### What you should do
Among the entries that follow, find the lines holding "transient" and say how many there are, with no other words.

Stored records:
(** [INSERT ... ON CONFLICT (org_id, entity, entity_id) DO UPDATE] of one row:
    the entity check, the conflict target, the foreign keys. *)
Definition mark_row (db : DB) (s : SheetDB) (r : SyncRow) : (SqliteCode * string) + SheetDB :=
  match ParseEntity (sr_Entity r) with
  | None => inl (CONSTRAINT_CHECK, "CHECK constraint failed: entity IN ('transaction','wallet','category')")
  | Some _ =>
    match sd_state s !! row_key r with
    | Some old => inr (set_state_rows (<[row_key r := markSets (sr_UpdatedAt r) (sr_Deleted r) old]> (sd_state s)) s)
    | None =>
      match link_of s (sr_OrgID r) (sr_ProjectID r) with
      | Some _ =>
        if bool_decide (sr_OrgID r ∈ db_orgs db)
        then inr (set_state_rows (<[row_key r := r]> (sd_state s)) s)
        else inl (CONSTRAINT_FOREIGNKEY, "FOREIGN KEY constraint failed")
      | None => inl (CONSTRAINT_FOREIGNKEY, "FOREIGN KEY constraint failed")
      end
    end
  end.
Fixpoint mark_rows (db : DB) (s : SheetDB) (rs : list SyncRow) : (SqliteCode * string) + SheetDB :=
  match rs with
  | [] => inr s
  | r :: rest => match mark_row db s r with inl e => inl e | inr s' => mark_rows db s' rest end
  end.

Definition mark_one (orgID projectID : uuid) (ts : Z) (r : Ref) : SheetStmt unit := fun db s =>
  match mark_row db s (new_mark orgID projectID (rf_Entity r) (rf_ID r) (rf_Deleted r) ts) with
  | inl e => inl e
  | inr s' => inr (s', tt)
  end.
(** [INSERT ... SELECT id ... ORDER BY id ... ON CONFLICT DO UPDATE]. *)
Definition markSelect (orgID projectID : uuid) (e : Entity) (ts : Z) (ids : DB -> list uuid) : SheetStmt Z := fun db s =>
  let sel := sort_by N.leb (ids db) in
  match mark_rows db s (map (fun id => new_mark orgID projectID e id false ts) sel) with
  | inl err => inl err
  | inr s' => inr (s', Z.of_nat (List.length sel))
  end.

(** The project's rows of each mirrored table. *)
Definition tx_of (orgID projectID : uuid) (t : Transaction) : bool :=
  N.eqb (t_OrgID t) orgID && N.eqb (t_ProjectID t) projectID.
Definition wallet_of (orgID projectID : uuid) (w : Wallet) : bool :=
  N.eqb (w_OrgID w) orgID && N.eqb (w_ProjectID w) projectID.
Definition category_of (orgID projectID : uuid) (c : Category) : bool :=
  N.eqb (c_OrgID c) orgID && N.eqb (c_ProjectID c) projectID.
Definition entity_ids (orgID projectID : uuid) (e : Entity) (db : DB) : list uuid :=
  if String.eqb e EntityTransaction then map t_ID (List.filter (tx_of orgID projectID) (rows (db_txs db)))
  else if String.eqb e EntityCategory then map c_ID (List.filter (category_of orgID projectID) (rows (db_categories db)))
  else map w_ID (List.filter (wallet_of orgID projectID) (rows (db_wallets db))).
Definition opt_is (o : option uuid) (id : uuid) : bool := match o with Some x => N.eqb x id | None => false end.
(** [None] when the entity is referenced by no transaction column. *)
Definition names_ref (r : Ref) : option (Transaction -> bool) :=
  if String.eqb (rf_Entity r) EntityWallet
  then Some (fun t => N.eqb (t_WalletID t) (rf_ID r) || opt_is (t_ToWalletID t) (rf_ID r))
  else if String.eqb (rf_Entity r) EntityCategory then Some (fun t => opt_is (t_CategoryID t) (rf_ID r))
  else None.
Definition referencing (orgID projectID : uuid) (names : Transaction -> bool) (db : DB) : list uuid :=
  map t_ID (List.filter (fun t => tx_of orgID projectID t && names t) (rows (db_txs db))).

...

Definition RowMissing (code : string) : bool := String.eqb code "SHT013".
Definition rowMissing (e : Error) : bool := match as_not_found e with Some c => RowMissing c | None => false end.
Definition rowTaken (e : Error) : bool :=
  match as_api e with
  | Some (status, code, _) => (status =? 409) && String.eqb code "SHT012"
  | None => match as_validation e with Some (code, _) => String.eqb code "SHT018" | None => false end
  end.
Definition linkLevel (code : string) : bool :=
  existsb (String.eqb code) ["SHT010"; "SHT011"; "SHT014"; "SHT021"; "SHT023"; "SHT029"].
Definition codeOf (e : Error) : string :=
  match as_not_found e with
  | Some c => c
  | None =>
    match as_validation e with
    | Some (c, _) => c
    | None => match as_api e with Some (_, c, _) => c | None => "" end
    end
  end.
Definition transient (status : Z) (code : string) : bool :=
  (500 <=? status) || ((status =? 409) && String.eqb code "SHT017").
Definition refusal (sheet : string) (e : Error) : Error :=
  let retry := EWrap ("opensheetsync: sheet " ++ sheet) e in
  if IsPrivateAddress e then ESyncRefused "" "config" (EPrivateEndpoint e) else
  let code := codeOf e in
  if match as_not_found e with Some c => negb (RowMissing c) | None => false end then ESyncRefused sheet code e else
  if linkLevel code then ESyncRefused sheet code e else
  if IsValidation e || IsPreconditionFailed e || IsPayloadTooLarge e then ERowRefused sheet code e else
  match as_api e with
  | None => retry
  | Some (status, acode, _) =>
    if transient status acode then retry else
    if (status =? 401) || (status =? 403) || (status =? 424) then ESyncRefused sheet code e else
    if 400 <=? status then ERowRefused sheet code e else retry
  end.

### Answer area
2